- Collected data entries -

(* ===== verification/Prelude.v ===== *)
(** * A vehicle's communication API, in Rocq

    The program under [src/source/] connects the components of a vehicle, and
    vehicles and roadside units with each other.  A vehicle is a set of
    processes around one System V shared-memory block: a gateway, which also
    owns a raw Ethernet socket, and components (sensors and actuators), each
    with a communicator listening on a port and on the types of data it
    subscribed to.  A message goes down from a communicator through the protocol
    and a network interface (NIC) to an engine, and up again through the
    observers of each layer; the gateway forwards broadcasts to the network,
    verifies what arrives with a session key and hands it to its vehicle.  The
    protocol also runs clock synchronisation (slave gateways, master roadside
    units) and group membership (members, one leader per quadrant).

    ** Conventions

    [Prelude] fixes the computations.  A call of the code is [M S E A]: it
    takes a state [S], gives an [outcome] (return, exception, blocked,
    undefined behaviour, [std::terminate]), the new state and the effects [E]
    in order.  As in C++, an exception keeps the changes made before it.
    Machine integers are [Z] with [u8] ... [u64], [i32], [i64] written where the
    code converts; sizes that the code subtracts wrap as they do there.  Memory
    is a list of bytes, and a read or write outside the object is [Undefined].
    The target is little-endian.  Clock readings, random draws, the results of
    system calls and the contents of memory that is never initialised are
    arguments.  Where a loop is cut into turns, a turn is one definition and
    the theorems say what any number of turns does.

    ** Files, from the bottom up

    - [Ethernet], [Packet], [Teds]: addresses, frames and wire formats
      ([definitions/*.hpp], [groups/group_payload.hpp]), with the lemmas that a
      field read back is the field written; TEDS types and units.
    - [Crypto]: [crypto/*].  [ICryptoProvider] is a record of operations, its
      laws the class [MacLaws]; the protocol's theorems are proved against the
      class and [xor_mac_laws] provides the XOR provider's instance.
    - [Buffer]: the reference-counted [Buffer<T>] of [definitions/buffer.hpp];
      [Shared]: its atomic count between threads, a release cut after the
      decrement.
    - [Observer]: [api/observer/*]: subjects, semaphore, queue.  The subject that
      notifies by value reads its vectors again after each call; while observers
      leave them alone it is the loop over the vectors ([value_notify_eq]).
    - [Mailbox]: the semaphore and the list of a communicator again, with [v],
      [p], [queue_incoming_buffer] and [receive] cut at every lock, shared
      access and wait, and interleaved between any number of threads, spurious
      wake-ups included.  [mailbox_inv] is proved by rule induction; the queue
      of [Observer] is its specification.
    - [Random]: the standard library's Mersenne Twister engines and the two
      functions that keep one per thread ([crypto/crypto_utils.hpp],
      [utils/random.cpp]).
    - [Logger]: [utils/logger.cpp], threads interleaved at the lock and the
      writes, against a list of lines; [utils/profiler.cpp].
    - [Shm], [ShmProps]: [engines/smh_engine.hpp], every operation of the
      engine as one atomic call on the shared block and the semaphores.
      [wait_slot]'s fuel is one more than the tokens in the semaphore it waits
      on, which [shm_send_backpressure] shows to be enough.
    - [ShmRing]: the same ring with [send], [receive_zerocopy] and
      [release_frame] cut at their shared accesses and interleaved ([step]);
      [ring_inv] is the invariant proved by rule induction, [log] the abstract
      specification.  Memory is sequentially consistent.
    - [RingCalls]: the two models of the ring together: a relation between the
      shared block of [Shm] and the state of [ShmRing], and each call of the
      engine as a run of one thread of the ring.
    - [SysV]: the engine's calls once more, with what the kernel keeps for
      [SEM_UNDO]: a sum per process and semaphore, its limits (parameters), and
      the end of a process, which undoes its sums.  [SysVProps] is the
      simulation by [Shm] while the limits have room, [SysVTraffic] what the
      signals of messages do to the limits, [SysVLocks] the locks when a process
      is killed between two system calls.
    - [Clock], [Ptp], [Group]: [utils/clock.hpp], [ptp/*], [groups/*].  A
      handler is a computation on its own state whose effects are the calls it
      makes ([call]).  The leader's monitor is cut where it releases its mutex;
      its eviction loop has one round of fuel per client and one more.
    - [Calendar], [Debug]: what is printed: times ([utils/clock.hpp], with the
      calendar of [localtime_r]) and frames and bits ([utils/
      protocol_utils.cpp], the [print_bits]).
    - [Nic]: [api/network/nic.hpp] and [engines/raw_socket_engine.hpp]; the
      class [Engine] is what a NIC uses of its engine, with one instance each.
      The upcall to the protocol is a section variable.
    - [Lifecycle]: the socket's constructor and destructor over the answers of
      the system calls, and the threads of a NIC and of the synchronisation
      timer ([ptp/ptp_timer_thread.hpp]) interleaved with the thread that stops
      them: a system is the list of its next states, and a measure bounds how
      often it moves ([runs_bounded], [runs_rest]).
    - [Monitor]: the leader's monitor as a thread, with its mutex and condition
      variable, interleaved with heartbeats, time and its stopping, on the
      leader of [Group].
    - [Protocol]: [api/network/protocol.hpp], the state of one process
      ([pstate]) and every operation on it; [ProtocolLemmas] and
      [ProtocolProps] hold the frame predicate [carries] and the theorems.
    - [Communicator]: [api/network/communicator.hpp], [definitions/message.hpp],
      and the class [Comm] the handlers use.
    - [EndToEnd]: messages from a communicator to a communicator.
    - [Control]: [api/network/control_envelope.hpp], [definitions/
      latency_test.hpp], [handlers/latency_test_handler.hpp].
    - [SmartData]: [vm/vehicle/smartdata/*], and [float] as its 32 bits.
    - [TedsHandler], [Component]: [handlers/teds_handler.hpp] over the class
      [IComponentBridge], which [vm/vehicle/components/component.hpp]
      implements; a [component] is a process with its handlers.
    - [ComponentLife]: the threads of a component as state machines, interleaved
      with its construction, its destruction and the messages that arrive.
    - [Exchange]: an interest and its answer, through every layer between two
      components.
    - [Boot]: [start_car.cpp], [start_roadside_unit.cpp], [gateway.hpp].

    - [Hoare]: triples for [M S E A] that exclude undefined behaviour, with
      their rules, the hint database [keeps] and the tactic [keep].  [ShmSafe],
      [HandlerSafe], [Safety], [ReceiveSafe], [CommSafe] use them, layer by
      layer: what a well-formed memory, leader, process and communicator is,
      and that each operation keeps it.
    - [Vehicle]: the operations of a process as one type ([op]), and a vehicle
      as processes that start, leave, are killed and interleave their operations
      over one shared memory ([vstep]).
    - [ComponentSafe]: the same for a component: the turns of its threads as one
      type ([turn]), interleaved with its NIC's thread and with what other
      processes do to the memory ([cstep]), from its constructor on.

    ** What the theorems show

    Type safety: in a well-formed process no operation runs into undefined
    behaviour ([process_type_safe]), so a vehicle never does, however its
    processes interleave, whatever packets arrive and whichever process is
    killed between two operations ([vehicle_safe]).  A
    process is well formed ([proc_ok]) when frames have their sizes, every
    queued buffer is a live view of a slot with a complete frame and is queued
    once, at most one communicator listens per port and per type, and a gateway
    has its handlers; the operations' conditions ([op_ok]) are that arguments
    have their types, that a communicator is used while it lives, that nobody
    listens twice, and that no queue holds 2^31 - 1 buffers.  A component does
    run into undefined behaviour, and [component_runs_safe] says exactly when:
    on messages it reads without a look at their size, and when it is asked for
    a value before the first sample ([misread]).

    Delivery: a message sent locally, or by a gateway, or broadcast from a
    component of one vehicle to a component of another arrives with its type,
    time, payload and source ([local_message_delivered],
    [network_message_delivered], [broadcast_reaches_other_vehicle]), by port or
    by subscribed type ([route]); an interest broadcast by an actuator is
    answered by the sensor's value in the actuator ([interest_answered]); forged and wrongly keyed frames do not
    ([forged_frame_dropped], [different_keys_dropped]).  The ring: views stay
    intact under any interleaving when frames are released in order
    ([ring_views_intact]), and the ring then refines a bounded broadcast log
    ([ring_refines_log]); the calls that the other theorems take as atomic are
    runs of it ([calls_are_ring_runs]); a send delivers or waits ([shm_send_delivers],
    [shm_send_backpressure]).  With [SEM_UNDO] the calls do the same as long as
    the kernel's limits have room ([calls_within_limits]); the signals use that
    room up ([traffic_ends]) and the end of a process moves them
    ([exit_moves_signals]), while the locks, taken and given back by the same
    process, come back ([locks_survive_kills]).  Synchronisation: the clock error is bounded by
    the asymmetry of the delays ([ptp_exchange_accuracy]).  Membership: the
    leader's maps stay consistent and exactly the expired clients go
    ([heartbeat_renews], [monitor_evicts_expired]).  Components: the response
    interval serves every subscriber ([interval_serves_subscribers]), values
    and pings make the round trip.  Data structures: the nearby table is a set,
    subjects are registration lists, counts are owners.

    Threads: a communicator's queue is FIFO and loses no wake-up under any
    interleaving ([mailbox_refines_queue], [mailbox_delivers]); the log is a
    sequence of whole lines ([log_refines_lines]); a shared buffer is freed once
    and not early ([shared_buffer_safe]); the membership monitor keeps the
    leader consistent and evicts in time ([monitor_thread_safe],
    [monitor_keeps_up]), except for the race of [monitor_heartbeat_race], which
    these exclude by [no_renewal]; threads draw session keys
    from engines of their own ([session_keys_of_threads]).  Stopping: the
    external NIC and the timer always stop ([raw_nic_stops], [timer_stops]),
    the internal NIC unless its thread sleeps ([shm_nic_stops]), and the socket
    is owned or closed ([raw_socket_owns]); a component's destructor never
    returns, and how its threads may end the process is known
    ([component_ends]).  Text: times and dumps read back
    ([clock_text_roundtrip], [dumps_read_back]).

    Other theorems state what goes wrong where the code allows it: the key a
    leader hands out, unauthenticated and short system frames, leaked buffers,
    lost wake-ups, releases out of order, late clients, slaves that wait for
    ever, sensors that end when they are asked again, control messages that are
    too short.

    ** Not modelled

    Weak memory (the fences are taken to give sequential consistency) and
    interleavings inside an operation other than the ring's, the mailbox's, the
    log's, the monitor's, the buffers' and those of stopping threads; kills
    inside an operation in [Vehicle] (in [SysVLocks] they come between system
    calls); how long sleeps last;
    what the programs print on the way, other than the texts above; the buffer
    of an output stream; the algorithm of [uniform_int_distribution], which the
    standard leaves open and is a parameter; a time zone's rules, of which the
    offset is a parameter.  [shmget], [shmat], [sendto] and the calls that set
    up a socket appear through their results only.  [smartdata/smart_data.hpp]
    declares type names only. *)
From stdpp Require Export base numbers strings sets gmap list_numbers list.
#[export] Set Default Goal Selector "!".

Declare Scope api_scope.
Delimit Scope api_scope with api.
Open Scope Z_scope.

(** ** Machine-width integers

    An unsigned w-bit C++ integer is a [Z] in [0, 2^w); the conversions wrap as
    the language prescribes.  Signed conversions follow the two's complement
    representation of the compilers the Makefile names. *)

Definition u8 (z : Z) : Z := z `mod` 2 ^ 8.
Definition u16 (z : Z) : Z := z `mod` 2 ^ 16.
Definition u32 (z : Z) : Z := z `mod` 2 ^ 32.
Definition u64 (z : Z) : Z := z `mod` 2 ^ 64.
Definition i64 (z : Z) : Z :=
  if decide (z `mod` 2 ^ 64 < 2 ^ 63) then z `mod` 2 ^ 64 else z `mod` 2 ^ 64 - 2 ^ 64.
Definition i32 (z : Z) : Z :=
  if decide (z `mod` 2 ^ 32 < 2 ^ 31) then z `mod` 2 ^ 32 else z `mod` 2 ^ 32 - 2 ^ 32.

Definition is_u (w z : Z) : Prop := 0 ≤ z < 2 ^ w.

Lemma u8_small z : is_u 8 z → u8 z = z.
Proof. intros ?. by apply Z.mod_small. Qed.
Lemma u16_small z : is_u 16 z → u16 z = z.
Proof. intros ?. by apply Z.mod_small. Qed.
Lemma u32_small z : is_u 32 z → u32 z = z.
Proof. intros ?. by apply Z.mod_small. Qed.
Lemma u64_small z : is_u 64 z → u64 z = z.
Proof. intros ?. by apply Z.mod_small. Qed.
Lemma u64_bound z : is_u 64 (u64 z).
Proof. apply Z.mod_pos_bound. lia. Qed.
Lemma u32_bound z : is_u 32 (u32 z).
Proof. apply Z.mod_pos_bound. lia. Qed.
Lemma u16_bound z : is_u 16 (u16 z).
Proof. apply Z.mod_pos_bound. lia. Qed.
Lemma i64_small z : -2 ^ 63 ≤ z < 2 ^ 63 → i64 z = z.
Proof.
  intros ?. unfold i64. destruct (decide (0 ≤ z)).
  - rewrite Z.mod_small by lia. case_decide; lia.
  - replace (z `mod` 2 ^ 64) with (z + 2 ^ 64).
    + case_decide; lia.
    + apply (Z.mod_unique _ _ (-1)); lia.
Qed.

- Problem details -
Reproduce, character for character, only the lines of the preceding data that start at the line with "is owned or" and end at the line with "lost wake-ups, releases", both included.

- Response area -
    is owned or closed ([raw_socket_owns]); a component's destructor never
    returns, and how its threads may end the process is known
    ([component_ends]).  Text: times and dumps read back
    ([clock_text_roundtrip], [dumps_read_back]).

    Other theorems state what goes wrong where the code allows it: the key a
    leader hands out, unauthenticated and short system frames, leaked buffers,
    lost wake-ups, releases out of order, late clients, slaves that wait for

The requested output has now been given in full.